DATA EXTRACTS:
(** * Qwik ecosystem-ci: the repository, override and bisection engine

    A shallow embedding of [utils.ts] (the orchestration core of the
    ecosystem-ci runner).  The outside world (the shell, the file system,
    the package-manager detection library, semver, JSON) is an abstract
    host: a record of operations over an opaque world type.  The program
    itself is written in a small state-and-exception monad that threads
    the module-level variables ([cwd], [env], [qwikPath]) and records
    every observable action in a trace.

    Conventions.
    - Strings are sequences of ASCII characters; the character classes
      of regular expressions and [trim] are the ASCII ones.
    - A field or variable of type [T | undefined] is an [option T];
      truthiness is written out ([JS.truthy], [JS.cond], [JS.or_str]).
    - Objects used as dictionaries (override sets, the blocks of a
      manifest) are finite maps; [{...a, ...b}] is the union that
      prefers [b].  The enumeration order of [Object.entries] is that of
      the map.
    - An object that a function receives and assigns to is threaded
      through that function: the state of [setupRepo] and of
      [runInRepo] is the pair of their options object and the module
      state.
    - The [while] loop of the bisection runs on fuel; the result [None]
      stands for a loop that is still running. *)

From Stdlib Require Import String Ascii List Bool Arith Lia.
From stdpp Require Import base tactics option list gmap strings fin_maps sorting.
Import ListNotations.

Set Default Proof Using "Type".

(** ** JavaScript strings and truthiness *)

Module JS.

(** [s.includes(c)] for a one-character needle. *)
Fixpoint includes (c : ascii) (s : string) : bool :=
  match s with
  | EmptyString => false
  | String d s' => if Ascii.eqb c d then true else includes c s'
  end.

(** [s.startsWith(p)]. *)
Definition startsWith (p s : string) : bool := String.prefix p s.

(** [s.split(c)[0]]: the text before the first [c]. *)
Fixpoint split_head (c : ascii) (s : string) : string :=
  match s with
  | EmptyString => EmptyString
  | String d s' => if Ascii.eqb c d then EmptyString else String d (split_head c s')
  end.

(** [s.substring(s.lastIndexOf(c) + 1)]: the text after the last [c],
    the whole string when [c] does not occur ([lastIndexOf] is -1). *)
Fixpoint after_last (c : ascii) (s : string) : string :=
  match s with
  | EmptyString => EmptyString
  | String d s' =>
      if includes c s' then after_last c s'
      else if Ascii.eqb c d then s' else s
  end.

(** [s.substring(0, n)]. *)
Fixpoint take (n : nat) (s : string) : string :=
  match n, s with
  | S n', String c s' => String c (take n' s')
  | _, _ => EmptyString
  end.

(** [s.substring(n)]. *)
Fixpoint drop (n : nat) (s : string) : string :=
  match n, s with
  | S n', String _ s' => drop n' s'
  | _, _ => s
  end.

Definition lower_char (c : ascii) : ascii :=
  let n := nat_of_ascii c in
  if (65 <=? n) && (n <=? 90) then ascii_of_nat (n + 32) else c.

(** [s.toLowerCase()] on ASCII letters. *)
Fixpoint toLowerCase (s : string) : string :=
  match s with
  | EmptyString => EmptyString
  | String c s' => String (lower_char c) (toLowerCase s')
  end.

(** [\w] of a regular expression. *)
Definition is_word (c : ascii) : bool :=
  let n := nat_of_ascii c in
  ((48 <=? n) && (n <=? 57)) || ((65 <=? n) && (n <=? 90))
  || ((97 <=? n) && (n <=? 122)) || (n =? 95).

(** [\s] of a regular expression, on ASCII. *)
Definition is_space (c : ascii) : bool :=
  let n := nat_of_ascii c in ((9 <=? n) && (n <=? 13)) || (n =? 32).

(** What [.] of a regular expression refuses. *)
Definition is_line_terminator (c : ascii) : bool :=
  let n := nat_of_ascii c in (n =? 10) || (n =? 13).

(** The longest prefix of characters satisfying [p], and the rest. *)
Fixpoint span (p : ascii → bool) (s : string) : string * string :=
  match s with
  | EmptyString => (EmptyString, EmptyString)
  | String c s' =>
      if p c then let '(a, b) := span p s' in (String c a, b)
      else (EmptyString, s)
  end.

Fixpoint all (p : ascii → bool) (s : string) : bool :=
  match s with
  | EmptyString => true
  | String c s' => p c && all p s'
  end.

Fixpoint trimStart (s : string) : string :=
  match s with
  | String c s' => if is_space c then trimStart s' else s
  | EmptyString => EmptyString
  end.

Fixpoint trimEnd (s : string) : string :=
  match s with
  | EmptyString => EmptyString
  | String c s' =>
      match trimEnd s' with
      | EmptyString => if is_space c then EmptyString else String c EmptyString
      | t => String c t
      end
  end.

(** [s.trim()]. *)
Definition trim (s : string) : string := trimEnd (trimStart s).

Definition newline : string := String "010"%char EmptyString.
Definition dquote : string := String "034"%char EmptyString.

(** Truthiness of a string: only the empty string is falsy. *)
Definition truthy (s : string) : bool := negb (String.eqb s EmptyString).

(** Truthiness of a [string | undefined]. *)
Definition truthy_opt (o : option string) : bool :=
  match o with Some s => truthy s | None => false end.

(** [a ? f(a) : b] with [a : string | undefined]. *)
Definition cond {A} (a : option string) (f : string → A) (b : A) : A :=
  match a with
  | Some s => if truthy s then f s else b
  | None => b
  end.

(** [a || b] with [a : string | undefined] and [b : string]. *)
Definition or_str (a : option string) (b : string) : string := cond a id b.

(** [a || b] with both operands [string | undefined]. *)
Definition or_opt (a b : option string) : option string :=
  match a with
  | Some s => if truthy s then a else b
  | None => b
  end.

End JS.

(** The property names every object inherits from [Object.prototype]:
    reading one of them, as in [o[name]], finds a value (a function or
    an object) on any plain object, whatever its own keys are. *)
Definition object_prototype_keys : list string :=
  ["constructor"; "hasOwnProperty"; "isPrototypeOf"; "propertyIsEnumerable";
   "toLocaleString"; "toString"; "valueOf"; "__proto__"; "__defineGetter__";
   "__defineSetter__"; "__lookupGetter__"; "__lookupSetter__"].

(** ** Results, exceptions and the monad *)

(** What a JavaScript [throw] carries: an [Error] made by this program,
    or an error raised by the host (a failed command, a file-system error
    with its [code]). *)
Inductive Exn :=
| JsError (msg : string)
| HostError (code : string).

Global Instance Exn_eq_dec : EqDecision Exn.
Proof. solve_decision. Defined.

WORK ORDER:
The lines to return are those in the entries above that hold "code".

SOLUTION FOR THIS PROBLEM:
    with its [code]). *)
| HostError (code : string).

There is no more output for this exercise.